The blurry image above can only mean I’ve decided to play Ultima V on the original hardware so it’s more phone-cam screenshots for this playthrough I’m afraid. I did try using an emulator with the aim of running the game a little faster than intended but this resulted in it becoming uncontrollable so I figure I may as well have the real thing.
Ultima V starts well enough with a series of virtue questions + a cutdown version of the Ultima V introduction. These are a definite step up from the other two games in the NES Ultima trilogy which were more cut down at the start even than this. Given the size of Ultima 5 it’s surprising to see the cartridge space being used for this actually.
The graphics and gameplay have been given a radical overhaul into an Ultima 6-like single scale engine. Attempting this on the NES was ambitious to say the least. Ultima 6 wasn’t as demanding on hardware as Wing Commander back in 1990 when it came out but it was still very much a product of the move from the Apple II to the far more powerful PC platform. Graphically I don’t think this looks all that bad actually on the NES at least on first impressions. It’s not the style I expect from a NES game losing the Japanese RPG aspects. On the downside there is no smooth scrolling when moving around which begs the question if it’s making the best use of the hardware – I’d expect this to almost come for free on the NES but it is clearly struggling to run the game as is.
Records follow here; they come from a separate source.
(* ===== verification/CliWorker.v ===== *)
(** * The worker command

    The [worker] arm of [main] in [crates/gylo-cli/src/main.rs]: what it sets up
    before the worker runs, the signals and the metrics endpoint beside it, and
    how it ends. What the operating system, the recorder and the HTTP server
    answer are arguments; the worker itself is the rest of the development. *)

From S2P Require Import Prelude.
From S2P Require Import PgTable.
From S2P Require Import Worker.
From S2P Require Import WorkerLoop.
From S2P Require Import Cli.
Import Table.

Module CliWorker.

(** ** Before it runs *)

Inductive failure :=
| ListenFailed (reported : string)
| RecorderFailed (reported : string)
| CommandFailed (e : Cli.error)
| RunFailed (e : Worker.Error).

(** The answers to [StopSignals::listen] and [install_recorder], if they are
    errors. *)
Record surroundings := { signals : option string; recorder : option string }.

(** [StopSignals::listen], the recorder when there is an address to serve it on,
    then the pool; the first failure ends the command. *)
Definition prepare (env : surroundings) (open_pool : string → Z → option db_error) (cores : option Z)
    (beside : option string) (url : option string) (args : Cli.WorkerArgs) (s : WorkerLoop.world * db)
  : Prelude.result failure Worker.Config :=
  match signals env with
  | Some e => Err (ListenFailed e)
  | None =>
    match Cli.wa_observe args, recorder env with
    | Some _, Some e => Err (RecorderFailed e)
    | _, _ =>
      match Cli.connect open_pool url (Cli.pool_size cores args) s with
      | (_, Err e, _) => Err (CommandFailed e)
      | (_, Ok _, _) => Ok (Cli.worker_config cores beside args)
      end
    end
  end.

(** ** While it runs *)

Inductive signal := SIGINT | SIGTERM.

Definition name_of (s : signal) : string := match s with SIGINT => "SIGINT" | SIGTERM => "SIGTERM" end.

(** [StopSignals::received], over the signals that arrive: it returns for the
    first, and is not awaited again. *)
Definition received (arrivals : list signal) : option string := name_of <$> head arrivals.

(** The routes of [serve_observability]; [rendered] is what the recorder renders
    at the time of the request. *)
Definition routes (rendered : string) : list (string * string) :=
  [("/healthz", "ok"); ("/metrics", rendered)].

Definition respond (rendered path : string) : option string :=
  snd <$> List.find (λ r, bool_decide (r.1 = path)) (routes rendered).

(** What happens beside the worker, until it ends. *)
Inductive happening :=
| Arrives (s : signal)
| EndpointFails (reported : string)
| WorkerEnds (outcome : Prelude.result Worker.Error unit).

(** [shutdown], whether the task awaiting signals is still there, how the
    endpoint ended if it failed, the log, and how the command ended. *)
Record process := {
  shutdown : bool;
  awaiting : bool;
  endpoint : option string;
  log : list string;
  ended : option (Prelude.result failure unit)
}.

Definition start : process := {|
  shutdown := false; awaiting := true; endpoint := None; log := ["worker starting"]; ended := None |}.

Definition draining (s : signal) : string :=
  "draining in-flight jobs, signal again to stop now: " +:+ name_of s.

(** The end of the arm: the token is cancelled, the endpoint awaited and its
    error logged, and the worker's outcome is the command's. *)
Definition finish (outcome : Prelude.result Worker.Error unit) (p : process) : process := {|
  shutdown := true; awaiting := awaiting p; endpoint := endpoint p;
  log := log p ++ match endpoint p with Some e => ["metrics endpoint failed: " +:+ e] | None => [] end
               ++ match outcome with Ok _ => ["worker stopped"] | Err _ => [] end;
  ended := Some (map_err RunFailed outcome) |}.

Definition happens (observe : option string) (p : process) (h : happening) : process :=
  match ended p with
  | Some _ => p
  | None =>
    match h with
    | Arrives s =>
      if awaiting p then {|
        shutdown := true; awaiting := false; endpoint := endpoint p; log := log p ++ [draining s]; ended := None |}
      else p
    | EndpointFails e =>
      match observe, endpoint p with
      | Some _, None => {|
          shutdown := shutdown p; awaiting := awaiting p; endpoint := Some e; log := log p; ended := None |}
      | _, _ => p
      end
    | WorkerEnds outcome => finish outcome p
    end
  end.

Definition serve (observe : option string) (hs : list happening) : process := foldl (happens observe) start hs.

(** ** Signals and the endpoint *)

Definition arrival (h : happening) : option signal := match h with Arrives s => Some s | _ => None end.
Definition running (h : happening) : Prop := match h with WorkerEnds _ => False | _ => True end.

(** What is true while the worker runs: the token is cancelled by the first signal
    and by nothing else, and the task that waits for signals is gone with it. *)
Lemma serve_running observe hs :
  Forall running hs →
  let p := serve observe hs in
  ended p = None ∧ shutdown p = bool_decide (omap arrival hs ≠ []) ∧ awaiting p = negb (shutdown p) ∧
  log p = "worker starting" :: match omap arrival hs with [] => [] | s :: _ => [draining s] end.
Proof.
  unfold serve. induction hs as [|h hs IH] using rev_ind; intros H; [done|].
  apply Forall_app in H as [Hhs [Hh _]%Forall_cons]. destruct (IH Hhs) as (He & Hs & Ha & Hl). clear IH.
  rewrite foldl_app, omap_app. simpl. revert He Hs Ha Hl.
  generalize (foldl (happens observe) start hs). intros p He Hs Ha Hl.
  unfold happens. rewrite He. destruct h as [s|e|o]; [| |done]; simpl.
  - rewrite Ha, Hs. destruct (omap arrival hs) as [|s0 l]; simpl in *; [by rewrite Hl|]. by rewrite He, Ha, Hs, Hl.
  - rewrite app_nil_r. by destruct observe, (endpoint p).
Qed.

(** A second signal is ignored: whatever the log told the operator, it changes
    nothing. *)
Lemma second_signal_ignored observe hs s :
  Forall running hs → omap arrival hs ≠ [] → serve observe (hs ++ [Arrives s]) = serve observe hs.
Proof.
  intros Hr Hne. destruct (serve_running observe hs Hr) as (He & Hs & Ha & _).
  unfold serve in *. rewrite foldl_app. simpl. revert He Hs Ha. generalize (foldl (happens observe) start hs).
  intros p He Hs Ha. unfold happens. by rewrite He, Ha, Hs, bool_decide_true.
Qed.

(** The command ends as the worker does: with its error or with success, whatever
    became of the metrics endpoint. *)
Lemma endpoint_never_decides observe hs outcome :
  Forall running hs →
  let p := serve observe (hs ++ [WorkerEnds outcome]) in
  ended p = Some (map_err RunFailed outcome) ∧ shutdown p = true.
Proof.
  intros Hr. destruct (serve_running observe hs Hr) as (He & _). unfold serve in *.
  rewrite foldl_app. simpl. revert He. generalize (foldl (happens observe) start hs). intros p He.
  unfold happens. by rewrite He.
Qed.

(** Health does not depend on the database or the recorder. *)
Lemma health_is_shallow rendered : respond rendered "/healthz" = Some "ok".
Proof. done. Qed.

End CliWorker.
Another improvement from Ultima 3 & 4 is the incorporation of a conversation system. This uses keywords keeping track of those I’ve learned from elsewhere and works as well as I’d wish for even including character portraits for the first time in Ultima 5. The conversations are seriously cut down though so it’s not all good but I’d rather have this than one line per person. This first character I run into immediately appears when you walk out of and back into Iolo’s house at the start of the game. There was a hint in the manual to do just this or I wouldn’t have thought to try. It does beg the question of where and why he was hiding and what Iolo has been up to that salty sea dogs come out of the closet the moment they think the coast is clear. My reward for finding him is a sextant which will no doubt be extremely useful.
I made my way down to Britain to have a look around. It’s a lot more sparsely populated than I’m used to with 4 or 5 house + an enormous but mostly empty castle. I talk to everyone I meet learning the mantra of compassion and getting a few hints about the resistance and the like. What conversation there is, is perfectly acceptable but they have clearly been drastically cut back much like the rest of the game. Unless I missed it, I could only find one level for LB’s castle so there is no treasury raiding to be done in this version unfortunately. On the far side of Britain I see a ladder leading into the ground which it turns out is a dungeon entrance. I talk to the guardian of the dungeon (another change) with the word of power I’ve learned and he lets me down. I only poked my head in for a quick look as I assume I’m not ready for dungeons yet. The 3D dungeons are gone which is something of a shame to be replaced by U6 style overhead maps. I beat up a few slimes in here and ran for the exit to return much later.
The way I remember U5, the first port of call is completing the shrine quests. I soon find the shrine of compassion with its own stone guardian who lets me by with my recently gained mantra know-how and I get my first quest to the codex. Where I find a boat to get to the Isle Of The Avatar next is anyone’s guess and this is as far as I got for now.
I only spent about 30-40 minutes on this in the end and I’ll go into the combat and controls in the next post. So far it doesn’t look that awful actually – it may well be a sorry excuse for Ultima 5 but it appears to be playable and the new engine has it’s good points. It’s definitely a little slower than I’d like but my main complaint by some distance is the music which is the same 15 second loop over and over and over. The tune isn’t that offensive but it’s hardly good and last night the jaunty little jingle embedded itself into my brain so deeply that I’ve not been able to get rid of it 24 hours later. I’ve been in a bad mood all day and I’m attributing it entirely to this. This game needs a government health warning not to play with the sound on.
What makes this worse is that the music and sound are credited to Martin Galway. How the same guy who did the epic C64 themes for games like Wizball or Times Of Lore can be responsible for this aural equivalent to water torture is anyone’s guess. I can only imagine that he was given an hour to knock something together and next to no space on the cartridge. In the interests of retaining what sanity I have left I’ll be playing with the TV sound switched off from here on anyway. Hopefully any lasting effects will wear off after a day or two and I won’t be left with any permanent scarring.